05000237/FIN-2011003-032011Q2DresdenInadequate Acceptance Criteria for Testing Equipment Relied Upon to Mitigate the Consequences of a Lock and Dam FailureA finding of very low safety significance and associated NCV of 10 CFR Part 50, Appendix B, Criterion V, Instructions, Procedures and Drawings, was identified by the inspectors for the licensees failure to establish adequate acceptance criteria for testing equipment relied upon to mitigate the consequences of a dam failure. Specifically, the acceptance criteria in DOS 0010-01, Dresden Dam Failure Equipment Test, did not consider additional steps required to demonstrate the ability of the screen refuse pumps to deliver water to the enclosure for the safety-related pumps to support operability of the isolation condensers. The licensee entered this issue into the corrective action program and initiated procedure revisions to include these additional steps in the procedures acceptance criteria. The performance deficiency was determined to be more than minor because it adversely affected the availability, reliability, and capability of mitigating systems that respond to initiating events to prevent undesirable consequences (i.e., core damage).

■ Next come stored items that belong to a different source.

(** A page of a table is the page of its entities. *)
Lemma rows_read_back {A} `{!RowCodec A} (l : list A) :
  Forall rc_ok l -> mapM_res of_row (map to_row l) = Ok (map rc_kept l).
Proof. induction 1 as [|a l Ha _ IH]; cbn; [done|]. by rewrite (rc_roundtrip a Ha), IH. Qed.

(** ** Results *)

Definition result_ok (r : TaskResult) : Prop :=
  check_task_result r = Ok r /\ (forall e, tr_error r = Some e -> nonempty (te_message e) = true) /\
  json_loads (json_dumps (result_dump r)) = Ok (result_dump r).

Lemma error_back e : nonempty (te_message e) = true -> error_validate (error_dump e) = Ok e.
Proof.
  destruct e as [code msg details]. intros Hm. cbn [te_message] in Hm.
  assert (make_task_error code msg details = Ok (mkTaskError code msg details)) as Hk
    by (unfold make_task_error; by rewrite Hm).
  by destruct code, details.
Qed.
Lemma result_back r : check_task_result r = Ok r -> (forall e, tr_error r = Some e -> nonempty (te_message e) = true) ->
  result_validate (result_dump r) = Ok r.
Proof using RL.
  intros Hr He. destruct r as [a b c d st out err n t1 t2]. cbn [tr_error] in He.
  unfold result_validate, result_dump, need, need_or_none. cbn [tr_error tr_status].
  assert (as_str (JStr (TaskResultStatus_value st)) ≫= TaskResultStatus_of_value = Some st) as Hst by by destruct st.
  cbn -[error_validate error_dump check_task_result TaskResultStatus_of_value as_str].
  rewrite Hst, int_of_int, !time_roundtrip. cbn -[error_validate error_dump check_task_result].
  destruct err as [e|]; [|by destruct out].
  assert (error_validate (error_dump e) = Ok e) as Hb by by apply error_back, He.
  destruct out; cbn -[error_validate error_dump check_task_result]; by rewrite Hb.
Qed.

Lemma result_cell_back r result : result_ok result ->
  column r "result_json" = Some (result_cell result) -> row_to_result r = Ok (Some result).
Proof using RL.
  intros (Hc & He & Hl) Hr. unfold row_to_result. rewrite Hr. unfold result_cell. rewrite jsonb_text, Hl.
  cbn -[result_validate result_dump]. by rewrite result_back.
Qed.

(** ** A row of [tasks] through its life *)

(** The columns [r] hold the entity [tr]. *)
Definition holds (r : Row) (tr : TaskRow) : Prop :=
  row_to_task r = Ok (row_task tr) /\ row_to_result r = Ok (row_result tr).

(** The operation of [Persistence] a statement stands for. *)
Definition write_entity (w : TaskWrite) (tr : TaskRow) : TaskRow :=
  match w with
  | WriteUpsert t => upsert_row tr (task_kept t)
  | WriteState s at_ => row_with_state s at_ tr
  | WriteComplete result terminal at_ => mkTaskRow (task_with_state (row_task tr) terminal at_) (Some result)
  end.
Definition write_ok (w : TaskWrite) : Prop :=
  match w with
  | WriteUpsert t => check_task t = Ok t
  | WriteState _ _ => True
  | WriteComplete result _ _ => result_ok result
  end.

Lemma insert_holds t : check_task t = Ok t -> holds (insert_columns t) (mkTaskRow (task_kept t) None).
Proof using RL. intros Ht. split; [exact (rc_roundtrip (RowCodec:=task_codec) t Ht)|done]. Qed.

(** Constraints do not mention the state, and are those of the two sides of an
    upsert. *)
Lemma check_task_iff t : check_task t = Ok t <->
  nonempty (t_task_id t) = true /\ nonempty (t_tenant_id t) = true /\ nonempty (t_principal_id t) = true /\
  nonempty (t_trace_id t) = true /\ t_graph_id t <> Some "" /\
  match t_budget_threshold_micros t with Some n => 0 <=? n | None => true end = true.
Proof.
  unfold check_task. match goal with |- context [if ?b then _ else _] => destruct b eqn:E end.
  - rewrite !andb_true_iff, negb_true_iff, bool_decide_eq_false in E. destruct E as [[[[[? ?] ?] ?] ?] ?]. by split_and!.
  - split; [done|]. intros (H1 & H2 & H3 & H4 & H5 & H6). by rewrite H1, H2, H3, H4, H6, (bool_decide_eq_false_2 _ H5) in E.
Qed.
Lemma check_task_state t s at_ : check_task t = Ok t -> check_task (task_with_state t s at_) = Ok (task_with_state t s at_).
Proof. by rewrite !check_task_iff. Qed.
Lemma check_task_upsert tr t : check_task (row_task tr) = Ok (row_task tr) -> check_task t = Ok t ->
  check_task (row_task (upsert_row tr t)) = Ok (row_task (upsert_row tr t)).
Proof. rewrite !check_task_iff. intros (? & ? & ? & ? & _ & _) (_ & _ & _ & _ & ? & ?). by split_and!. Qed.

(** What the columns of a task say. *)
Record task_reads (r : Row) (t : Task) : Prop := mkReads {
  rd_task_id : field r "task_id" text = Ok (t_task_id t);
  rd_tenant_id : field r "tenant_id" text = Ok (t_tenant_id t);
  rd_session_id : field r "session_id" (nullable text) = Ok (t_session_id t);
  rd_principal_id : field r "principal_id" text = Ok (t_principal_id t);
  rd_trace_id : field r "trace_id" text = Ok (t_trace_id t);
  rd_idempotency_key : field r "idempotency_key" (nullable text) = Ok (t_idempotency_key t);
  rd_task_type : field r "task_type" (member TaskType_of_value) = Ok (t_task_type t);
  rd_graph_id : field r "graph_id" (nullable text) = Ok (t_graph_id t);
  rd_state : field r "state" (member TaskState_of_value) = Ok (t_state t);
  rd_mode : field_get r "permission_mode" (member_or PermissionMode_of_value "auto") = Ok (t_permission_mode t);
  rd_policy : field_get r "budget_policy" (member_or BudgetPolicy_of_value "none") = Ok (t_budget_policy t);
  rd_threshold : field_get r "budget_threshold_micros" (nullable int) = Ok (t_budget_threshold_micros t);
  rd_payload : field r "input_payload" object = Ok (t_input_payload t);
  rd_created : field r "created_at" stamp = Ok (t_created_at t);
  rd_updated : field r "updated_at" stamp = Ok (t_updated_at t)
}.
Lemma row_to_task_iff r t : row_to_task r = Ok t <-> task_reads r t /\ check_task t = Ok t.
Proof.
  unfold row_to_task. split.
  - intros H. repeat (apply res_bind_inv in H as (? & ? & H)). revert H. unfold check_task at 1.
    match goal with |- context [if ?b then _ else _] => destruct b eqn:E end; [|done]. intros [= <-].
    split; [by constructor|]. unfold check_task. by rewrite E.
  - intros [[-> -> -> -> -> -> -> -> -> -> -> -> -> -> ->] Hc]. cbn [res_bind]. by destruct t.
Qed.
Lemma runs_ascending (stream : list bool) :
  forall k : nat,
    ascending_disjoint k (runs k None stream) /\
    (forall s0 : nat, (s0 < k)%nat ->
                      ascending_disjoint s0 (runs k (Some s0) stream)).
Proof.
  induction stream as [|b rest IH]; intros k; [simpl; auto|].
  destruct (IH (S k)) as [IHn IHs].
  destruct b; simpl; split.
  - apply (ascending_disjoint_weaken _ (S k)); [lia|exact IHn].
  - intros s0 Hs0. exists s0, k. repeat split; auto.
  - apply (ascending_disjoint_weaken _ k); [lia|]. apply IHs. lia.
  - intros s0 Hs0. apply IHs. lia.
Qed.

Lemma ascending_disjoint_shape (ivs : list (list nat)) :
  forall b : nat,
    ascending_disjoint b ivs ->
    Forall (fun x => exists s e : nat, x = [s; e] /\ (b <= s < e)%nat) ivs.
Proof.
  induction ivs as [|x ivs IH]; intros b Hasc; [constructor|].
  destruct Hasc as (s & e & -> & Hs & Hse & Hrest).
  constructor; [exists s, e; split; [reflexivity|lia]|].
  apply IH in Hrest. eapply List.Forall_impl; [|exact Hrest].
  intros y (s' & e' & -> & Hb). exists s', e'. split; [reflexivity|lia].
Qed.
(** X20. Every item of a page links relative to the page: its name is
    never empty and holds no separator, unless it is the name [/] of an
    entry made of separators only; its URL is [./] and the name, with a
    last separator for a directory; and a directory item has no key, size
    or date. *)
Theorem page_item_links
  {Time : Type} (humanizeBytes : Z -> string) (humanizeTime : nat -> Time -> string)
  (queryEscape : string -> string) (it : Browse.ObjectIterator Time)
  (po : Browse.PageObj) :
  Browse.MakePageObj Time humanizeBytes humanizeTime queryEscape it = (po, None) ->
  Forall (fun item =>
            Browse.Name item <> ""%string
            /\ (Browse.Name item = "/"%string
                \/ GoStrings.Contains (Browse.Name item) GoFilepath.Separator = false)
            /\ Browse.Url item =
               ("./" ++ Browse.Name item
                     ++ (if Browse.IsDir item then "/" else ""))%string
            /\ (Browse.IsDir item = true ->
                Browse.Key item = ""%string /\ Browse.Size item = ""%string
                /\ Browse.LastModified item = ""%string))
         (Browse.Items po).
Proof.
  unfold Browse.MakePageObj. destruct (Browse.stop it) as [err|].
  { rewrite nextLoop_fails. discriminate. }
  destruct (nextLoop_done humanizeBytes humanizeTime (Browse.entries it)
              Browse.zeroPage eq_refl) as [new [E F]].
  rewrite E. cbn [Browse.zeroPage Browse.Items Browse.Count Browse.MoreLink app].
  intros Hpo.
  assert (Hitems : Browse.Items po = new).
  { destruct (negb (String.eqb (Browse.Token it) "")); injection Hpo as <-;
      reflexivity. }
  rewrite Hitems. clear E Hpo Hitems.
  induction F as [|attrs item rest new' [pos ->] _ IH]; constructor; [|exact IH].
  unfold Browse.makeItem.
  destruct (String.eqb (Browse.Prefix attrs) "");
    cbn [negb Browse.Name Browse.Url Browse.IsDir Browse.Key Browse.Size
         Browse.LastModified].
  - repeat split; try discriminate.
    + apply Base_nonempty.
    + apply Base_no_separator.
    + apply bytes_inj. now rewrite !bytes_app, app_nil_r.
  - repeat split; try reflexivity.
    + apply Base_nonempty.
    + apply Base_no_separator.
Qed.

Lemma page_item_links_witness :
  Forall (fun item =>
            Browse.Name item <> ""%string
            /\ (Browse.Name item = "/"%string
                \/ GoStrings.Contains (Browse.Name item) GoFilepath.Separator = false)
            /\ Browse.Url item =
               ("./" ++ Browse.Name item
                     ++ (if Browse.IsDir item then "/" else ""))%string
            /\ (Browse.IsDir item = true ->
                Browse.Key item = ""%string /\ Browse.Size item = ""%string
                /\ Browse.LastModified item = ""%string))
         [ {| Browse.Name := "img"; Browse.IsDir := true; Browse.Key := "";
              Browse.Url := "./img/"; Browse.Size := ""; Browse.LastModified := "" |};
           {| Browse.Name := "a.txt"; Browse.IsDir := false;
              Browse.Key := "docs/a.txt"; Browse.Url := "./a.txt";
              Browse.Size := "0 B"; Browse.LastModified := "now" |} ].
Proof.
  exact (page_item_links (fun _ => "0 B"%string) (fun _ _ => "now"%string)
           (fun s => s)
           {| Browse.entries :=
                [ {| Browse.Prefix := "docs/img/"; Browse.attrsName := "";
                     Browse.attrsSize := 0; Browse.Updated := tt |};
                  {| Browse.Prefix := ""; Browse.attrsName := "docs/a.txt";
                     Browse.attrsSize := 0; Browse.Updated := tt |} ];
              Browse.stop := None; Browse.Token := ""; Browse.MaxSize := 0 |}
           _ eq_refl).
Defined.
(** With a budget above twice the length of the text, no scanner runs
    out of it, and each leaves less than it was given. *)
Lemma scanners_within_budget fuel :
  (forall s, 2 * List.length s < fuel ->
     scan_once fuel s <> PFuel
     /\ forall v r, scan_once fuel s = POk v r ->
                    List.length r < List.length s)
  /\ (forall s acc, 2 * List.length s + 2 <= fuel ->
        parse_items fuel s acc <> PFuel
        /\ forall v r, parse_items fuel s acc = POk v r ->
                       List.length r < List.length s)
  /\ (forall s acc, 2 * List.length s + 2 <= fuel ->
        parse_members fuel s acc <> PFuel
        /\ forall v r, parse_members fuel s acc = POk v r ->
                       List.length r < List.length s).
Proof.
  induction fuel as [|fuel (IHs & IHi & IHm)].
  - repeat split; intros; lia.
  - split; [|split].
    + (* scan_once *)
      intros s Hf. cbn [scan_once].
      destruct s as [|c r]; [split; [discriminate|discriminate]|].
      cbn [List.length] in Hf.
      destruct (c =? 34)%N.
      { destruct (scanstring r) as [[x rest]|] eqn:E;
          [|split; discriminate].
        apply scanstring_lt in E. split; [discriminate|].
        intros v r' [= _ <-]. cbn. lia. }
      destruct (c =? 123)%N.
      { pose proof (skip_ws_le r) as Hw.
        destruct (skip_ws r) as [|c1 r1]; [split; discriminate|].
        cbn [List.length] in Hw.
        destruct (c1 =? 125)%N.
        - split; [discriminate|]. intros v r' [= _ <-]. cbn. lia.
        - destruct (IHm (c1 :: r1) []) as [H1 H2];
            [cbn [List.length]; lia|].
          split; [exact H1|]. intros v r' H. apply H2 in H.
          cbn [List.length] in *. lia. }
      destruct (c =? 91)%N.
      { pose proof (skip_ws_le r) as Hw.
        destruct (skip_ws r) as [|c1 r1]; [split; discriminate|].
        cbn [List.length] in Hw.
        destruct (c1 =? 93)%N.
        - split; [discriminate|]. intros v r' [= _ <-]. cbn. lia.
        - destruct (IHi (c1 :: r1) []) as [H1 H2];
            [cbn [List.length]; lia|].
          split; [exact H1|]. intros v r' H. apply H2 in H.
          cbn [List.length] in *. lia. }
      repeat match goal with
      | |- context [if ?b then literal ?w ?v ?t else _] =>
          destruct b;
          [split; [apply literal_not_fuel|];
           intros v' r'; apply literal_lt; discriminate|]
      end.
      split; [apply match_number_not_fuel|].
      intros v r'. apply match_number_lt.
    + (* parse_items *)
      intros s acc Hf. cbn [parse_items].
      destruct (IHs s ltac:(lia)) as [H1 H2].
      destruct (scan_once fuel s) as [v rest| |] eqn:E;
        [|split; discriminate|easy].
      specialize (H2 _ _ eq_refl).
      pose proof (skip_ws_le rest) as Hw.
      destruct (skip_ws rest) as [|c r]; [split; discriminate|].
      cbn [List.length] in Hw.
      destruct (c =? 93)%N.
      { split; [discriminate|]. intros v' r' [= _ <-]. lia. }
      destruct (c =? 44)%N; [|split; discriminate].
      pose proof (skip_ws_le r) as Hw'.
      destruct (IHi (skip_ws r) (v :: acc)) as [H3 H4]; [lia|].
      split; [exact H3|]. intros v' r' H. apply H4 in H. lia.
    + (* parse_members *)
      intros s acc Hf. cbn [parse_members].
      destruct s as [|q r0]; [split; discriminate|].
      cbn [List.length] in Hf.
      destruct (q =? 34)%N; [|split; discriminate].
      destruct (scanstring r0) as [[key r1]|] eqn:E; [|split; discriminate].
      apply scanstring_lt in E.
      pose proof (skip_ws_le r1) as Hw1.
      destruct (skip_ws r1) as [|c r2]; [split; discriminate|].
      cbn [List.length] in Hw1.
      destruct (c =? 58)%N; [|split; discriminate].
      pose proof (skip_ws_le r2) as Hw2.
      destruct (IHs (skip_ws r2) ltac:(lia)) as [H1 H2].
      destruct (scan_once fuel (skip_ws r2)) as [v rest| |] eqn:Ev;
        [|split; discriminate|easy].
      specialize (H2 _ _ eq_refl).
      pose proof (skip_ws_le rest) as Hw3.
      destruct (skip_ws rest) as [|c' r3]; [split; discriminate|].
      cbn [List.length] in Hw3.
      destruct (c' =? 125)%N.
      { split; [discriminate|]. intros v' r' [= _ <-].
        cbn [List.length]. lia. }
      destruct (c' =? 44)%N; [|split; discriminate].
      pose proof (skip_ws_le r3) as Hw4.
      destruct (IHm (skip_ws r3) (dict_set key v acc)) as [H3 H4]; [lia|].
      split; [exact H3|]. intros v' r' H. apply H4 in H.
      cbn [List.length]. lia.
Qed.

The finding screened as of very low safety significance because it was a qualification deficiency confirmed not to result in loss of operability or functionality. Specifically, the licensee estimated that the time it would take to perform the additional steps not included in the procedures acceptance criteria was within the time required. The inspectors determined the cause of this finding did not represent current licensee performance and no cross-cutting aspect was assigned.